What to produce: In the entries that follow, how many lines contain "Exceptions"? Answer with the number only.

Data excerpts:
(* ===== verification/KeyshareSteps.v ===== *)
(** * Threshold keyshare actor: the handlers keep the invariant *)

From S2P Require Import Prelude Events CommitmentLinks NodeRegistry Actor Orchestration CanonicalKeys KeyshareTiming KeyshareEvents KeyCollector C4Collector ShareCollector DkgRoster Keyshare KeysharePlan ReadyReports KeyshareWork KeyshareShares KeyshareActor KeyshareInv.
Local Open Scope nat_scope.

Section Steps.
Context `{AlloyLaws} `{AddressText} `{DkgBytes} `{KeyshareOps} `{KeyshareHash} `{KeyCheck}.
Local Abbreviation Mon := (M Ks KsOut KsError).
Variable R : Run.
Hypothesis Hsize : from_threshold (run_m R) (run_n R) = Some (run_size R).

Local Abbreviation sat := (sat R).
Local Abbreviation C := (KeyshareInv.C R).

(** ** Rosters *)

Lemma committee_size_known k r sh pl v o cs : C k r sh pl v o → ks_committee_size k = Ok cs → cs = run_size R.
Proof.
  intros ((_ & _ & Hm & Hn & _) & _). unfold ks_committee_size. rewrite Hm, Hn, Hsize. by intros [= <-].
Qed.

Lemma committee_h_known k r sh pl v o x : C k r sh pl v o → committee_h k = Ok x → x = cc_h (values (run_size R)).
Proof.
  intros HC. unfold committee_h. destruct (ks_committee_size k) as [cs|] eqn:Hcs; [|done]. cbn. intros [= <-].
  by rewrite (committee_size_known _ _ _ _ _ _ _ HC Hcs).
Qed.

Lemma propose_sat : sat propose_dkg_roster.
Proof. intros k r sh pl v o. unfold propose_dkg_roster. repeat step. Qed.

Lemma inputs_ready_sat : sat maybe_publish_roster_inputs_ready.
Proof. intros k r sh pl v o. unfold maybe_publish_roster_inputs_ready. repeat step. Qed.

(** The shares of a calculation are recorded shares, one of each dealer. *)
Lemma selected_shares_ok sh pl refs ids shares :
  Csh R sh pl refs → selected_shares sh ids = Some shares →
  (ts_party_id <$> shares) = ids ∧ (run_own R ∉ ids) ∧
  Forall (λ s, ∃ e, share_ok R (ts_party_id s) e ∧ tsc_share e.1 = s) shares.
Proof.
  intros [Hsh _] Hs. apply mapM_Some in Hs. induction Hs as [|p s ids shares Hp Hs IH]; csimpl.
  { split_and!; [done|apply not_elem_of_nil|constructor]. }
  destruct IH as (IH1 & IH2 & IH3). destruct (sh !! p) as [e|] eqn:He; [|done]. injection Hp as <-.
  pose proof (Hsh p e He) as Hok. destruct Hok as (Hid & Hne & Hrest). rewrite IH1, Hid. split; [done|]. split.
  - apply not_elem_of_cons. split; [congruence|done].
  - constructor; [|done]. exists e. split; [|done]. rewrite Hid. exact (conj Hid (conj Hne Hrest)).
Qed.

Lemma size_list_to_set_le (l : list PartyId) : size (list_to_set l : gset PartyId) ≤ length l.
Proof.
  induction l as [|x l IH]; [done|]. cbn [length]. rewrite list_to_set_cons, size_union_alt, size_singleton.
  assert (size ((list_to_set l : gset PartyId) ∖ {[x]}) ≤ size (list_to_set l : gset PartyId)) by (apply subseteq_size; set_solver). lia.
Qed.

Lemma roster_ids_size m : length (dealers m) = cc_h (values (run_size R)) → size (roster_party_ids m) ≤ cc_h (values (run_size R)).
Proof.
  intros <-. unfold roster_party_ids. etrans; [apply size_list_to_set_le|]. unfold dealer_ids. by rewrite length_fmap.
Qed.

Lemma calculation_published k r sh pl v o preset sel verified collected shares calc skr esmr honest current :
  C k r sh pl v o → preset = kp_preset (run_params R) →
  honest_parties k = Some sel → verified_dealer_ids r = Some verified →
  selected_shares sh (List.filter (λ p, bool_decide (p ∈ verified) && bool_decide (p ∈ sel)) (btree_set collected)) = Some shares →
  build_decryption_key_plan preset (ks_party_id k) (run_size R) (ks_params k) (threshold_m k) (threshold_n k) current shares None sel
    = Ok (Proceed calc skr esmr honest) →
  calculation_ok R o calc ∧ honest = sel.
Proof.
  intros HC -> Hsel Hver Hshares Hplan.
  destruct HC as ((_ & Hp & _) & _ & _ & Hhon & Hcsh & _ & _ & Hcver & _). rewrite Hp in Hplan. clear Hp.
  destruct (selected_shares_ok _ _ _ _ _ Hcsh Hshares)
    as (Hids & Hown & Hauth).
  assert (NoDup (ts_party_id <$> shares)) as Hnd.
  { rewrite Hids. eapply sublist_NoDup; [|apply filter_sublist]. apply sorted_lt_NoDup, btree_set_sorted. }
  destruct (plan_follows_roster _ _ _ _ _ _ _ _ _ _ _ _ _ _ Hnd ltac:(by rewrite Hids) Hplan)
    as (-> & Hh & _ & sk & own_sk & own_esi & Hsk & Hosk & Hoe & Hexact).
  split; [|done]. destruct (Hhon sel Hsel) as (m & Hacc & Hsub).
  assert (sel = roster_party_ids m) as Heq.
  { apply set_subseteq_size_eq; [done|]. rewrite Hh. apply roster_ids_size. by destruct Hacc as [(_ & _ & _ & Hlen) _]. }
  rewrite <- Heq in *. exists m, current, shares, sk, own_sk, own_esi, skr, esmr. rewrite <- Heq.
  split_and!; try done. intros p Hp Hne.
  destruct Hexact as [Hd _]. destruct (dealt_share _ _ _ _ _ _ _ _ p Hd) as (ts & Hts & <-);
    [by apply elem_of_btree_set|done|].
  assert (ts_party_id ts ∈ ts_party_id <$> shares) as Hin by by apply list_elem_of_fmap_2.
  rewrite Hids in Hin. apply elem_of_filter_bool in Hin as [_ Hin]. apply andb_true_iff in Hin as [Hv _].
  bool_to_prop. by apply (proj1 Hcver verified).
Qed.
Lemma fetch_logs_loop_spec fuel f c to p w acc r p' :
  fetch_logs_loop fuel f c to p w acc = (r, p') → f_addresses f = addresses → window_ok w → 0 ≤ c → to ≤ U64_MAX → to ≤ final p →
  (to - c < Z.of_nat fuel → r ≠ Err OutOfFuel) ∧ ∀ logs, r = Ok logs → logs = acc ++ blocks chain c to.
Proof.
  revert c p w acc. induction fuel as [|fuel IH]; intros c p w acc E Hf Hw Hc Hto Hfin; cbn [fetch_logs_loop] in E; destruct (to <? c) eqn:Ec; bool_to_prop.
  1, 3: simplify_eq; split; [done|]; intros logs [= <-]; by rewrite blocks_empty, app_nil_r by lia.
  { simplify_eq. split; [lia|done]. }
  destruct (fetch_chunk_loop _ _ _ _ _ _ _ _) as [[r1 p1] w1] eqn:E1.
  destruct (fetch_chunk_loop_spec _ _ _ _ _ _ _ _ _ _ _ E1 Hw ltac:(lia) Hto) as (Hcalls & Hw1 & _ & Hok).
  assert (r1 ≠ Err OutOfFuel) as Hne.
  { pose proof (fetch_chunk_loop_fuel (chunk_fuel w) f c to 1 0 p w Hw) as Hfu. rewrite E1 in Hfu. apply Hfu; [done|]. unfold chunk_fuel, GET_LOGS_MAX_RETRIES. pose proof (Z.log2_nonneg (width w)). lia. }
  destruct r1 as [[chunk stop]|e]; [|simplify_eq; split; [congruence|done]]. destruct (Hok _ _ eq_refl) as [Hs Hb].
  rewrite (served_blocks addresses confs chain final f c stop p chunk Hf ltac:(lia) Hs) in E.
  destruct (to <=? stop) eqn:Es; bool_to_prop.
  - simplify_eq. split; [done|]. intros logs [= <-]. by replace stop with to by lia.
  - rewrite u64_succ_small in E by (unfold U64_MAX in *; lia). pose proof (calls_final addresses confs chain final _ _ Hcalls).
    destruct (IH _ _ _ _ E) as [Hfuel Hlogs]; [done|done|lia|done|lia|]. split; [intros; apply Hfuel; lia|].
    intros logs ->. rewrite (Hlogs _ eq_refl), <- app_assoc. f_equal. apply blocks_app; [apply (canonical_chain (P := P) (final := final))|lia|lia].
Qed.
Definition handle_sync_start (g : Gateway) (sender : option Z) (accepts : bool) : result () GatewayError * Gateway :=
  match sender with
  | None => (Err NoSender, g)
  | Some sender =>
      match forward_to_sync_actor (status g) sender with
      | (Err e, s) => (Err e, set_status g s)
      | (Ok (buffer, pending), s) =>
          match process_buffer (set_status g s) buffer with
          | (Err e, g) => (Err e, g)
          | (Ok _, g) =>
              match pending with
              | Some m => forward_historical_sync_complete g m accepts
              | None => (Ok tt, g)
              end
          end
      end
  end.

Definition handle_sync_ended (g : Gateway) (outcomes : list DispatchOutcome) : result () GatewayError * Gateway :=
  match go_live (status g) with
  | (Err e, s) => (Err e, set_status g s)
  | (Ok buffer, s) => (Ok tt, publish_evm_events (set_status g s) buffer outcomes)
  end.

Definition handle_evm_event (g : Gateway) (msg : EvmMsg) (clock : Hlc) (reading : clock_reading) (outcomes : list DispatchOutcome) (accepts : bool)
    : result () GatewayError * Gateway :=
  match msg with
  | MsgSyncComplete m => forward_historical_sync_complete g m accepts
  | MsgEvent e =>
      match into_interfold_event clock reading e with
      | Err err => (Err (ClockFailed err), g)
      | Ok event => process_evm_event g event outcomes
      end
  | MsgLog _ => (Err UnparsedLog, g)
  | MsgRejected rejected => (Err (LogRejected rejected), g)
  | MsgProcessed _ => (Err OrderingMarker, g)
  | MsgReaderStopped stopped => (Err (ReaderIsStopped stopped), g)
  end.

(** A message of the gateway's mailbox with what the rest of the node answers while it is
    handled: the bus's clock and its reading, the dispatches, and the sync actor. *)
Inductive GatewayInput :=
| FromChain (msg : EvmMsg) (clock : Hlc) (reading : clock_reading) (outcomes : list DispatchOutcome) (accepts : bool)
| SyncStarts (sender : option Z) (accepts : bool)
| SyncEnds (outcomes : list DispatchOutcome)
| OtherBusEvent
| ActorStopped.

(** The handlers: an error fails the gateway closed, and a stopped actor handles nothing.  The
    [stopped] hook reports a startup that never came. *)
Definition gateway_step (g : Gateway) (input : GatewayInput) : Gateway :=
  let trap r := match r with (Ok _, g) => g | (Err e, g) => fail_closed g e end in
  if stopped g then g
  else match input with
       | FromChain msg clock reading outcomes accepts => trap (handle_evm_event g msg clock reading outcomes accepts)
       | SyncStarts sender accepts => trap (handle_sync_start g sender accepts)
       | SyncEnds outcomes => trap (handle_sync_ended g outcomes)
       | OtherBusEvent => g
       | ActorStopped =>
           let g := signal_startup g (Err StoppedBeforeLive) in
           mkGateway (status g) (max_buffered_events g) (readiness g) (failure g) (slashing_manager g) true (published g) (batches g) (reported g)
       end.
(** * Mail818 SDK: the cache manager and the offline queue

    A shallow embedding of [src/cache.ts] (class [CacheManager]) and
    [src/offline-queue.ts] (class [OfflineQueue]), of the replay of the
    queue in [src/form.ts] ([processOfflineQueue]) and of [generateULID]
    of the utilities, and the properties of this code.

    Modelling conventions.
    - Browser storage ([localStorage], [sessionStorage]) is a finite map
      from keys to strings, together with the log of the calls made on the
      [Storage] interface, so that "the storage is not touched" is a
      statement about the log as well as about the contents.
    - [Date.now()] is an argument of every function that reads the clock;
      numbers are integers ([Z], epoch milliseconds).
    - [JSON.stringify], [JSON.parse] and the quota policy of
      [Storage.setItem] belong to the host, not to the SDK: they are the
      fields of the class [Host].  [JSON.parse] is taken at the type the
      TypeScript annotation gives to its result ([CacheEntry],
      [QueueItem[]]), and [None] is a thrown exception; what the code
      does with JSON text of another shape is outside this reading.  For
      the queue it is the subject of [Untyped], where [loadQueue] is
      read on the parsed values with the coercions of the comparisons.
    - Exceptions are explicit: a computation returns a [completion]
      ([Normal] or [Throw]) and the state reached; [try_catch] is
      [try { } catch { }].
    - The queue lives in a heap: item objects and arrays are allocated
      and referred to by address, since [push], [splice] and
      [retryCount++] update them in place and [getAll] copies the array
      but shares the items.
    - [Math.random()] is an argument too: the text
      [Math.random().toString(36)] for the identifiers of the queue, the
      values of [Math.floor(Math.random() * 32)] for those of the
      utilities.  An [await] is a call: what other handlers do while a
      submission is under way is not modelled. *)

From Stdlib Require Import ZArith Ascii String List Lia DecimalString.
From stdpp Require Import gmap strings list fin_maps.

Local Open Scope Z_scope.

(** ** Exceptions and the state-and-exception monad *)

Inductive exn : Type :=
  | QuotaExceededError   (* DOMException, name 'QuotaExceededError' *)
  | SecurityError        (* any other DOMException *)
  | SyntaxError          (* JSON.parse *)
  | TypeError.           (* JSON.stringify, property access on null *)

Inductive completion (A : Type) : Type :=
  | Normal (a : A)
  | Throw (e : exn).
Arguments Normal {A} a.
Arguments Throw {A} e.

Definition M (St A : Type) : Type := St -> completion A * St.

Definition ret {St A} (a : A) : M St A := fun s => (Normal a, s).

Definition throw {St A} (e : exn) : M St A := fun s => (Throw e, s).

Definition bind {St A B} (m : M St A) (k : A -> M St B) : M St B :=
  fun s => match m s with
           | (Normal a, s') => k a s'
           | (Throw e, s') => (Throw e, s')
           end.

Definition try_catch {St A} (body : M St A) (handler : exn -> M St A) : M St A :=
  fun s => match body s with
           | (Normal a, s') => (Normal a, s')
           | (Throw e, s') => handler e s'
           end.

Notation "'let*' x ':=' m 'in' k" := (bind m (fun x => k))
  (at level 10, x name, m at level 100, k at level 200).
Notation "m ';;' k" := (bind m (fun _ => k))
  (at level 100, k at level 200, right associativity).

(** [keys.forEach(body)] *)
Fixpoint forEach {St A} (l : list A) (body : A -> M St unit) : M St unit :=
  match l with
  | [] => ret tt
  | x :: l' => body x ;; forEach l' body
  end.

(** ** Records of the two source files *)

Module CacheEntry.
Record t (D : Type) : Type := mk {
  data : D;
  timestamp : Z;
  etag : option string
}.
Arguments mk {D} _ _ _.
Arguments data {D} _.
Arguments timestamp {D} _.
Arguments etag {D} _.
End CacheEntry.

Module QueueItem.
Record t (D : Type) : Type := mk {
  id : string;
  data : D;
  timestamp : Z;
  retryCount : Z
}.
Arguments mk {D} _ _ _ _.
Arguments id {D} _.
Arguments data {D} _.
Arguments timestamp {D} _.
Arguments retryCount {D} _.
End QueueItem.

Inductive StorageKind : Type := localStorageKind | sessionStorageKind.

Module CacheOptions.
Record t : Type := mk {
  enabled : bool;
  ttl : Z;
  storage : StorageKind
}.
End CacheOptions.

Module OfflineOptions.
Record t : Type := mk {
  enabled : bool;
  queueSubmissions : bool;
  retryOnReconnect : bool
}.
End OfflineOptions.

(** ** The host: JSON and the storage quota *)

Class Host : Type := {
  (** the payloads, TypeScript's [unknown] *)
  Data : Type;
  (** [JSON.stringify(entry)]; [None] when it throws *)
  JSON_stringify_entry : CacheEntry.t Data -> option string;
  (** [JSON.parse(item)] read as a [CacheEntry]; [None] when it throws *)
  JSON_parse_entry : string -> option (CacheEntry.t Data);
  (** [JSON.stringify(this.queue)] *)
  JSON_stringify_queue : list (QueueItem.t Data) -> option string;
  (** [JSON.parse(stored)] read as a [QueueItem[]] *)
  JSON_parse_queue : string -> option (list (QueueItem.t Data));
  (** the exception [setItem(key, value)] throws on the given contents,
      if it throws *)
  setItem_throws : gmap string string -> string -> string -> option exn;
  (** [JSON.stringify] of an object or of an array is not the empty string *)
  JSON_stringify_entry_truthy :
    forall entry text, JSON_stringify_entry entry = Some text -> text <> EmptyString;
  JSON_stringify_queue_truthy :
    forall items text, JSON_stringify_queue items = Some text -> text <> EmptyString
}.

(** ** Browser storage *)

Inductive call : Type :=
  | GetItem (key : string)
  | SetItem (key value : string)
  | RemoveItem (key : string)
  | Key (i : nat)
  | Length.

(** [calls] has the latest call first. *)
Record Storage : Type := mkStorage {
  contents : gmap string string;
  calls : list call
}.

Definition log (c : call) (s : Storage) : Storage :=
  mkStorage (contents s) (c :: calls s).

Section StorageInterface.
Context `{Host}.

Definition getItem (key : string) : M Storage (option string) :=
  fun s => (Normal (contents s !! key), log (GetItem key) s).

Definition setItem (key value : string) : M Storage unit :=
  fun s =>
    match setItem_throws (contents s) key value with
    | Some e => (Throw e, log (SetItem key value) s)
    | None =>
        (Normal tt,
         mkStorage (<[key := value]> (contents s)) (SetItem key value :: calls s))
    end.

Definition removeItem (key : string) : M Storage unit :=
  fun s => (Normal tt, mkStorage (delete key (contents s)) (RemoveItem key :: calls s)).

Definition storage_length : M Storage nat :=
  fun s => (Normal (size (contents s)), log Length s).

(** [storage.key(i)]: the keys in the order the store enumerates them. *)
Definition storage_key (i : nat) : M Storage (option string) :=
  fun s => (Normal ((map_to_list (contents s)).*1 !! i), log (Key i) s).
End StorageInterface.

(** A string is truthy when it is not empty; [null] is falsy. *)
Definition truthy (item : option string) : option string :=
  match item with
  | Some EmptyString => None
  | other => other
  end.

(** [JSON.parse] and [JSON.stringify] as computations that may throw. *)
Definition parse_or_throw {St A} (r : option A) : M St A :=
  match r with
  | Some a => ret a
  | None => throw SyntaxError
  end.

Definition stringify_or_throw {St} (r : option string) : M St string :=
  match r with
  | Some s => ret s
  | None => throw TypeError
  end.

(** ** The heap and the browser window *)

Section World.
Context `{Host}.

(** Item objects and arrays of item references, by address; an address
    is an index, and allocation appends. *)
Record World : Type := mkWorld {
  objects : list (QueueItem.t Data);
  arrays : list (list nat);
  localStorage : Storage;
  sessionStorage : Storage
}.

Definition alloc_object (item : QueueItem.t Data) : M World nat :=
  fun w => (Normal (length (objects w)),
            mkWorld (objects w ++ [item]) (arrays w) (localStorage w) (sessionStorage w)).

Definition alloc_array (refs : list nat) : M World nat :=
  fun w => (Normal (length (arrays w)),
            mkWorld (objects w) (arrays w ++ [refs]) (localStorage w) (sessionStorage w)).

Definition read_array (a : nat) : M World (list nat) :=
  fun w => (Normal (default [] (arrays w !! a)), w).

Definition write_array (a : nat) (refs : list nat) : M World unit :=
  fun w => (Normal tt,
            mkWorld (objects w) (<[a := refs]> (arrays w)) (localStorage w) (sessionStorage w)).

Definition array_length (a : nat) : M World nat :=
  let* refs := read_array a in ret (length refs).

Definition read_object (r : nat) : M World (option (QueueItem.t Data)) :=
  fun w => (Normal (objects w !! r), w).

Definition write_object (r : nat) (item : QueueItem.t Data) : M World unit :=
  fun w => (Normal tt,
            mkWorld (<[r := item]> (objects w)) (arrays w) (localStorage w) (sessionStorage w)).

(** The items an array of references holds. *)
Definition deref (objs : list (QueueItem.t Data)) (refs : list nat)
  : list (QueueItem.t Data) :=
  omap (fun r => objs !! r) refs.

Definition read_items (a : nat) : M World (list (QueueItem.t Data)) :=
  fun w => (Normal (deref (objects w) (default [] (arrays w !! a))), w).

(** A storage computation run on [window.localStorage] or on
    [window.sessionStorage]. *)
Definition on_storage {A} (kind : StorageKind) (m : M Storage A) : M World A :=
  fun w =>
    match kind with
    | localStorageKind =>
        let (r, s) := m (localStorage w) in
        (r, mkWorld (objects w) (arrays w) s (sessionStorage w))
    | sessionStorageKind =>
        let (r, s) := m (sessionStorage w) in
        (r, mkWorld (objects w) (arrays w) (localStorage w) s)
    end.

Definition storage_of (kind : StorageKind) (w : World) : Storage :=
  match kind with
  | localStorageKind => localStorage w
  | sessionStorageKind => sessionStorage w
  end.
End World.

(** ** cache.ts *)

Module CacheManager.

Record t : Type := mk {
  options : CacheOptions.t
}.

(** [this.storage], chosen by the constructor from the options *)
Definition storage (this : t) : StorageKind := CacheOptions.storage (options this).

Definition prefix : string := "mail818_".

Section Methods.
Context `{Host}.

(** The first loop of [cleanExpired] and of [clear]:
    [for (let i = 0; i < this.storage.length; i++)], collecting the keys
    that start with the prefix.  [fuel] bounds the iterations. *)
Fixpoint collect_keys (pfx : string) (fuel i : nat) (keys : list string)
  : M Storage (list string) :=
  match fuel with
  | O => ret keys
  | S fuel' =>
      let* n := storage_length in
      if (i <? n)%nat then
        let* key := storage_key i in
        collect_keys pfx fuel' (S i)
          (match key with
           | Some k => if String.prefix pfx k then keys ++ [k] else keys
           | None => keys
           end)
      else ret keys
  end.

Definition prefixed_keys (pfx : string) : M Storage (list string) :=
  fun s => collect_keys pfx (S (size (contents s))) 0 [] s.

(** The body of [keys.forEach] in [cleanExpired]. *)
Definition clean_entry (this : t) (now : Z) (key : string)
  : M Storage unit :=
  try_catch
    (let* item := getItem key in
     match truthy item with
     | Some item =>
         let* entry := parse_or_throw (JSON_parse_entry item) in
         if now - CacheEntry.timestamp entry >? CacheOptions.ttl (options this)
         then removeItem key
         else ret tt
     | None => ret tt
     end)
    (fun _ => removeItem key).

Definition cleanExpired (this : t) (now : Z) : M Storage unit :=
  let* keys := prefixed_keys prefix in
  forEach keys (clean_entry this now).

(** [get(key)]; [None] is [null]. *)
Definition get (this : t) (now : Z) (key : string)
  : M Storage (option Data) :=
  if negb (CacheOptions.enabled (options this)) then ret None
  else
    try_catch
      (let* item := getItem (prefix +:+ key) in
       match truthy item with
       | None => ret None
       | Some item =>
           let* entry := parse_or_throw (JSON_parse_entry item) in
           if now - CacheEntry.timestamp entry >? CacheOptions.ttl (options this)
           then removeItem (prefix +:+ key) ;; ret None
           else ret (Some (CacheEntry.data entry))
       end)
      (fun _ => ret None).

(** The body of both [try] blocks of [set]. *)
Definition write_entry (this : t) (now : Z) (key : string)
    (value : Data) (etag : option string) : M Storage unit :=
  let entry := CacheEntry.mk value now etag in
  let* text := stringify_or_throw (JSON_stringify_entry entry) in
  setItem (prefix +:+ key) text.

(** [set(key, value, etag)].  The clock is read for the first write
    ([now]), by the sweep ([now_sweep]) and for the second write
    ([now_retry]). *)
Definition set (this : t) (now now_sweep now_retry : Z)
    (key : string) (value : Data) (etag : option string) : M Storage unit :=
  if negb (CacheOptions.enabled (options this)) then ret tt
  else
    try_catch
      (write_entry this now key value etag)
      (fun error =>
         match error with
         | QuotaExceededError =>
             cleanExpired this now_sweep ;;
             try_catch
               (write_entry this now_retry key value etag)
               (fun _ => ret tt)
         | _ => ret tt
         end).

Definition getETag (this : t) (key : string) : M Storage (option string) :=
  try_catch
    (let* item := getItem (prefix +:+ key) in
     match truthy item with
     | None => ret None
     | Some item =>
         let* entry := parse_or_throw (JSON_parse_entry item) in
         ret (truthy (CacheEntry.etag entry))
     end)
    (fun _ => ret None).

Definition remove (this : t) (key : string) : M Storage unit :=
  removeItem (prefix +:+ key).

Definition clear (this : t) : M Storage unit :=
  let* keys := prefixed_keys prefix in
  forEach keys removeItem.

Answer section: 2